En la media hora que tardó en llegar el almuerzo, una langosta del Mediterráneo servida
fría con salsa de vino, aguacate y rodajas de tomate, con pan recién salido del horno, seguida
de una bandeja de fruta y queso, ella escribió con celeridad, parando de vez en cuando para
hacerle una pregunta al tiempo que se esforzaba en el tema que la ocupaba.
Pero a pesar de dichos esfuerzos, su mente no paraba de desviarse. Las preguntas que le
hada no eran las que más deseaba formularle.
Saber si tendría que arrancar todas las vides plantadas y empezar de cero, qué variedades
debería cultivar, cuánto le costaría y cuánto tiempo pasaría antes de que pudiera esperar
recuperar las pérdidas y obtener beneficios, no parecía tan fascinante como que le contara de
quién había heredado esos extraordinarios ojos, dónde había aprendido a hablar tan bien el
inglés, los años que tenía o si había alguna mujer especial en su vida.
‐Bien, ¿he logrado desanimarte? ‐inquirió él cuando se sentaron a comer.
‐Has hecho que cobrara conciencia de los escollos que de otra manera no habría sido capaz
de reconocer ‐le informó, eligiendo con cuidado las palabras‐, pero no, no me has desanimado.
En todo caso, estoy más decidida que nunca a devolverle la vida a mi viñedo.
‐Cuéntame más acerca de ese tío abuelo tuyo ‐pidió él. ‐Por ejemplo, ¿por qué permitió
que sus viñedos cayeran en semejante abandono?
‐Supongo que porque era demasiado viejo para ocuparse de ellos adecuadamente. Murió
con ochenta y cuatro años.
‐¿Supones? ¿Es que no manteníais un contacto estrecho?
‐No.

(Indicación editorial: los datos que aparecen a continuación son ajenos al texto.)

(** Cursor's configuration replaced by [{}], with what it was in the backup; a moment later, when it holds
    other bytes, the same action is refused. *)
Lemma write_one_guarded_witness :
  let d := sample_disk no_servers in let p := cursor_file (layout sample_both) in
  let d' := (write_one sample_host sample_both sample_action p (u "{}") (u "S") d).2 in
  (exists mode, nodes d' !! u "/h/.cursor/mcp.json" = Some (File [123; 125] mode)) /\
  nodes d' !! u "/h/.local/state/jev-mcp/backups/S/cursor.json" = Some (File sample_before (octal 6 0 0)) /\
  exists msg, write_one sample_host sample_both sample_action p (u "{}") (u "S") d' = (Raise (ConfigChangedError msg), d').
Proof.
  cbn zeta. set (d := sample_disk no_servers). set (p := cursor_file (layout sample_both)).
  set (ran := write_one sample_host sample_both sample_action p (u "{}") (u "S") d).
  assert (ran.1 = Ok tt) as Hok by (vm_compute; reflexivity).
  assert (read_bytes sample_host p ran.2 = Ok (Some [123; 125])) as Hafter by (vm_compute; reflexivity).
  assert (ran = (Ok tt, ran.2)) as Hw by (rewrite <- Hok; by destruct ran).
  pose proof (write_one_guarded sample_host ltac:(done) sample_both sample_action p (u "{}") (u "S")) as Hall.
  destruct (Hall d) as [H1 _].
  destruct (H1 tt ran.2 Hw (sample_others _ _ _ _) ltac:(by vm_compute)) as (_ & (data & mode & Hd & Hn) & Hb).
  vm_compute in Hd. injection Hd as <-. split; [exact (ex_intro _ mode Hn)|]. split.
  - exact (Hb sample_before eq_refl eq_refl ltac:(done) (sample_others _ _ _ _)).
  - destruct (Hall ran.2) as (_ & H2 & _). apply (H2 (Some [123; 125]) Hafter). intros E. by vm_compute in E.
Defined.

Definition sample_hits : list Hit :=
  match survey (U := ascii_unicode) sample_host (fun _ => None) (fun _ _ => []) sample_both (sample_disk no_servers) with Ok (hits, _) => hits | Raise _ => [] end.
Definition sample_planned (t : text) : result Exn Action :=
  plan (U := ascii_unicode) sample_host sample_toml (fun _ => None) (fun _ _ => []) [u "jev_review"] (fun t => t) (fun _ _ _ => [])
    sample_both sample_hits (sample_disk no_servers) t.

(** A run for two agents: both configurations hold what was planned. *)
Lemma run_installs_witness :
  let d' := (sample_run sample_both (sample_disk no_servers)).2 in
  Forall (fun t => exists a p out data mode, sample_planned t = Ok a /\ pending a = Some (p, out) /\
    utf8 out = Ok data /\ nodes d' !! str_path p = Some (File data mode)) sample_agents.
Proof.
  cbn zeta. set (d := sample_disk no_servers). apply Forall_forall. intros t Ht.
  assert (forallb (fun t => match sample_planned t with Ok a => negb (is_none (pending a)) | Raise _ => false end) sample_agents = true) as Hpend by by vm_compute.
  rewrite forallb_forall in Hpend. specialize (Hpend t (proj1 (list_elem_of_In _ _) Ht)).
  assert (match (sample_run sample_both d).1 with Ok (_, code) => code | Raise _ => -1 end = 0) as Hcode by (vm_compute; reflexivity).
  destruct (sample_run sample_both d) as [[[txt code]|e] d'] eqn:Hrun; cbn in Hcode; [|discriminate Hcode]. subst code.
  destruct (survey (U := ascii_unicode) sample_host (fun _ => None) (fun _ _ => []) sample_both d) as [[hits without]|] eqn:Hsv; [|by vm_compute in Hsv].
  assert (hits = sample_hits) as -> by (unfold sample_hits; fold d; by rewrite Hsv).
  assert (match select sample_host (fun t => t) sample_both sample_hits without d with Ok chosen => selected chosen = sample_agents | Raise _ => False end) as Hs
    by (clear Hpend; vm_compute in Hsv; injection Hsv as <-; by vm_compute).
  destruct (select sample_host (fun t => t) sample_both sample_hits without d) as [chosen|] eqn:Hsel; [|done].
  destruct (run_installs (U := ascii_unicode) sample_host sample_toml (fun _ => None) (fun _ _ => []) [u "jev_review"] (fun t => t) (fun _ _ _ => []) (u "now") None
    ltac:(done) sample_both d txt d' sample_hits without chosen Hrun eq_refl eq_refl Hsv Hsel) as [_ Hall].
  - rewrite Hs. apply (bool_decide_eq_true_1 (NoDup sample_agents)). by vm_compute.
  - intros x. apply sample_others. apply _.
  - intros t' p' Hp.
    assert (is_none (links d !! str_path p') && forallb (away_b (str_path p') d) (own_files (u "now") sample_both d) = true) as Hb
      by (revert t' p' Hp; apply targets_all; by vm_compute).
    apply andb_prop in Hb as [Hl%is_none_value Ha]. split; [done|by apply away_all].
  - apply apart_by_text. by vm_compute.
  - rewrite <- Hs in Ht. destruct (Hall t Ht) as (a & Ha & Hp). change (sample_planned t = Ok a) in Ha. rewrite Ha in Hpend.
    destruct (pending a) as [[p out]|] eqn:E; [|discriminate Hpend]. destruct (Hp p out eq_refl) as (data & mode & Hd & Hn). exists a, p, out, data, mode. exact (conj Ha (conj E (conj Hd Hn))).
Defined.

Ni siquiera conocía su existencia hasta que su abogado se puso en contacto conmigo
para comunicarme lo de la propiedad.
‐¿No tenía otros parientes? ¿Alguno mejor preparado para rescatar de la ruina su
propiedad?
‐No lo sé.
‐¿Por qué no?
Lo miró frustrada.
‐Porque era de la familia de mi padre.
‐¿No te importaban tu padre y su familia?
‐Apenas lo conocí ‐respondió. ‐Murió cuando yo tenía siete años.
Él enarcó una ceja.
‐Yo recuerdo a muchos parientes y acontecimientos de cuando tenía esa edad.
‐Probablemente porque, a diferencia de la mía, tu familia se mantuvo unida.
‐¿Tus padres estaban divorciados?
‐Oh, sí, y la guerra entre ellos jamás cesó ‐recordaba muy bien los comentarios cáusticos de
su madre a sus titubeantes peticiones de ir a visitar a su padre o de hablar con él por teléfono‐.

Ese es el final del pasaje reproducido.